» **What to work on**
From the data below, return the exact lines starting at the line containing "have committed and" and ending at the line containing "n_timers : gset string;", both included, and nothing else.
*** Block opens ***
Lemma relays_step_inv l r r' :
  relays_inv r → relays_step l r = Some r' → relays_inv r'.
Proof.
  intros Hinv H. pose proof Hinv as [Hs Hl Ho]. destruct l as [b|a|b| |b ok]; simpl in H.
  - injection H as <-. destruct (src_commit_law b _ Hs) as (Hs' & Hk & Hc).
    apply (relays_inv_source _ _ (λ _ _, True)); [done..|]. intros b' pc ch Hb Hch.
    destruct (decide (b' = b)) as [->|]; [right|left; set_solver].
    pose proof (Hl _ _ _ Hb Hch) as Hlive. split; [by apply (Hk b ch)|]. intros _ _ _. by apply Hc.
  - apply fmap_Some in H as (s & Hdo & ->). destruct (src_do_law _ _ _ Hs Hdo) as [Hs' Hk].
    apply (relays_inv_source _ _ (λ _ _, True)); [done..|]. by left.
  - injection H as <-. unfold StartBoundary. destruct (ValidateName b); [|done].
    destruct (rl_stopped r) eqn:Hst; [done|]. destruct (rl_running r !! b); [done|]. simpl.
    rewrite <-Hst. apply (relays_inv_source _ _ (λ _ _, True));
      [done|done|apply keeps_signals_refl|]. intros b' pc ch. rewrite lookup_insert_Some.
    intros [[<- <-]|[_ Hb]]; [done|]. by left.
  - injection H as <-. split; simpl; [done|exact Hl|exact Ho].
  - by eapply relay_step_inv.
Qed.

Lemma relays_run_inv r ls r' : relays_run r ls r' → relays_inv r → relays_inv r'.
Proof. induction 1; [done|]. intros. apply IHrelays_run. by eapply relays_step_inv. Qed.

Lemma start_relays_inv s : src_inv s → relays_inv (StartNotificationRelays s).
Proof using Type. intros H. by split. Qed.

(** The relay of a boundary waits, no wake-up is pending and nothing of the backend is on its
way. The relays of other boundaries may be anywhere. *)
Definition relay_waits (r : relays St) (b : string) : Prop :=
  src_quiet (rl_source r)
  ∧ ∃ ch, rl_running r !! b = Some (RWait ch) ∧ ¬ src_full (rl_source r) ch.

(** A hint followed every stored event of a boundary whose relay waits. *)
Lemma relay_waits_published r b : relays_inv r → relay_waits r b → b ∉ rl_owed r.
Proof.
  intros [Hs Hl Ho] (Hq & ch & Hb & Hn) Hin. apply Hn.
  eapply src_quiet_law; [done|done|by eapply Hl|by apply Ho].
Qed.

End Relay.

(** ** SQLite: [sqlite/event_signal.go] *)

(** The channels are numbered; [n_full] are those with a wake-up. [n_calls] are the flushes that
have committed and are about to call [Notify] ([executeFlush] of
[sqlite/group_commit_executor.go]). [n_late] are the timers that are no longer in the map and
whose functions may still run: [Stop] of a timer does not end a function that has begun. *)
Record SqliteEventNotifier := mkNotifier {
  n_wakeDelay : Z;
  n_signals : gmap string (gset nat);
  n_timers : gset string;
  n_full : gset nat;
  n_next : nat;
  n_calls : list string;
  n_late : list string }.

Definition NewSqliteEventNotifierWithWakeDelay (wakeDelay : Z) : SqliteEventNotifier :=
  mkNotifier (if (wakeDelay <? 0)%Z then 0 else wakeDelay) ∅ ∅ ∅ 0 [] [].
Definition NewSqliteEventNotifier : SqliteEventNotifier := NewSqliteEventNotifierWithWakeDelay 0.

Definition signals_of (n : SqliteEventNotifier) (boundary : string) : gset nat :=
  default ∅ (n_signals n !! boundary).

Definition notifier_Signal (boundary : string) (n : SqliteEventNotifier)
  : option nat * SqliteEventNotifier :=
  (Some (n_next n),
   mkNotifier (n_wakeDelay n) (<[boundary := {[ n_next n ]} ∪ signals_of n boundary]> (n_signals n))
     (n_timers n) (n_full n) (S (n_next n)) (n_calls n) (n_late n)).

Definition notifyLocked (boundary : string) (n : SqliteEventNotifier) : SqliteEventNotifier :=
  mkNotifier (n_wakeDelay n) (n_signals n) (n_timers n) (signals_of n boundary ∪ n_full n)
    (n_next n) (n_calls n) (n_late n).

Definition Notify (boundary : string) (n : SqliteEventNotifier) : SqliteEventNotifier :=
  if decide (signals_of n boundary = ∅) then n
  else if (0 <? n_wakeDelay n)%Z
       then if decide (boundary ∈ n_timers n) then n
            else mkNotifier (n_wakeDelay n) (n_signals n) ({[ boundary ]} ∪ n_timers n) (n_full n)
                   (n_next n) (n_calls n) (n_late n)
       else notifyLocked boundary n.

(** The function that the timer of a boundary runs. *)
Definition timer_fires (boundary : string) (n : SqliteEventNotifier) : SqliteEventNotifier :=
  notifyLocked boundary
    (mkNotifier (n_wakeDelay n) (n_signals n) (n_timers n ∖ {[ boundary ]}) (n_full n) (n_next n)
       (n_calls n) (n_late n)).

(** The timer of a boundary, when it leaves the map before its function has run. *)
Definition late_timer (boundary : string) (n : SqliteEventNotifier) : list string :=
  if decide (boundary ∈ n_timers n) then [boundary] else [].

Definition unregister (boundary : string) (ch : nat) (n : SqliteEventNotifier)
  : SqliteEventNotifier :=
  let signals := signals_of n boundary ∖ {[ ch ]} in
  if decide (signals = ∅)
  then mkNotifier (n_wakeDelay n) (delete boundary (n_signals n)) (n_timers n ∖ {[ boundary ]})
         (n_full n) (n_next n) (n_calls n) (late_timer boundary n ++ n_late n)
  else mkNotifier (n_wakeDelay n) (<[boundary := signals]> (n_signals n)) (n_timers n) (n_full n)
         (n_next n) (n_calls n) (n_late n).

Definition notifier_take (ch : nat) (n : SqliteEventNotifier) : SqliteEventNotifier :=
  mkNotifier (n_wakeDelay n) (n_signals n) (n_timers n) (n_full n ∖ {[ ch ]}) (n_next n)
    (n_calls n) (n_late n).

Definition notifier_commit (boundary : string) (n : SqliteEventNotifier) : SqliteEventNotifier :=
  mkNotifier (n_wakeDelay n) (n_signals n) (n_timers n) (n_full n) (n_next n)
    (boundary :: n_calls n) (n_late n).

Inductive notifier_act :=
| NNotify (before : list string) (boundary : string) (after : list string)
| NTimer (boundary : string)
| NLate (before : list string) (boundary : string) (after : list string).

(** One of the flushes calls [Notify], the function of a timer runs, or that of a timer which is
no longer in the map, which removes the timer that is. *)
Definition notifier_do (a : notifier_act) (n : SqliteEventNotifier) : option SqliteEventNotifier :=
  match a with
  | NNotify before b after =>
      if decide (n_calls n = before ++ b :: after) then
        Some (Notify b (mkNotifier (n_wakeDelay n) (n_signals n) (n_timers n) (n_full n) (n_next n)
                          (before ++ after) (n_late n)))
      else None
  | NTimer b => if decide (b ∈ n_timers n) then Some (timer_fires b n) else None
  | NLate before b after =>
      if decide (n_late n = before ++ b :: after) then
        Some (timer_fires b (mkNotifier (n_wakeDelay n) (n_signals n) (n_timers n) (n_full n)
                               (n_next n) (n_calls n) (late_timer b n ++ before ++ after)))
      else None
  end.

Record notifier_inv (n : SqliteEventNotifier) : Prop := {
  ni_next b ch : ch ∈ signals_of n b → ch < n_next n;
  ni_distinct b b' ch : ch ∈ signals_of n b → ch ∈ signals_of n b' → b = b' }.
*** Block closes ***
» **Task solution**
have committed and are about to call [Notify] ([executeFlush] of
[sqlite/group_commit_executor.go]). [n_late] are the timers that are no longer in the map and
whose functions may still run: [Stop] of a timer does not end a function that has begun. *)
Record SqliteEventNotifier := mkNotifier {
  n_wakeDelay : Z;
  n_signals : gmap string (gset nat);
  n_timers : gset string;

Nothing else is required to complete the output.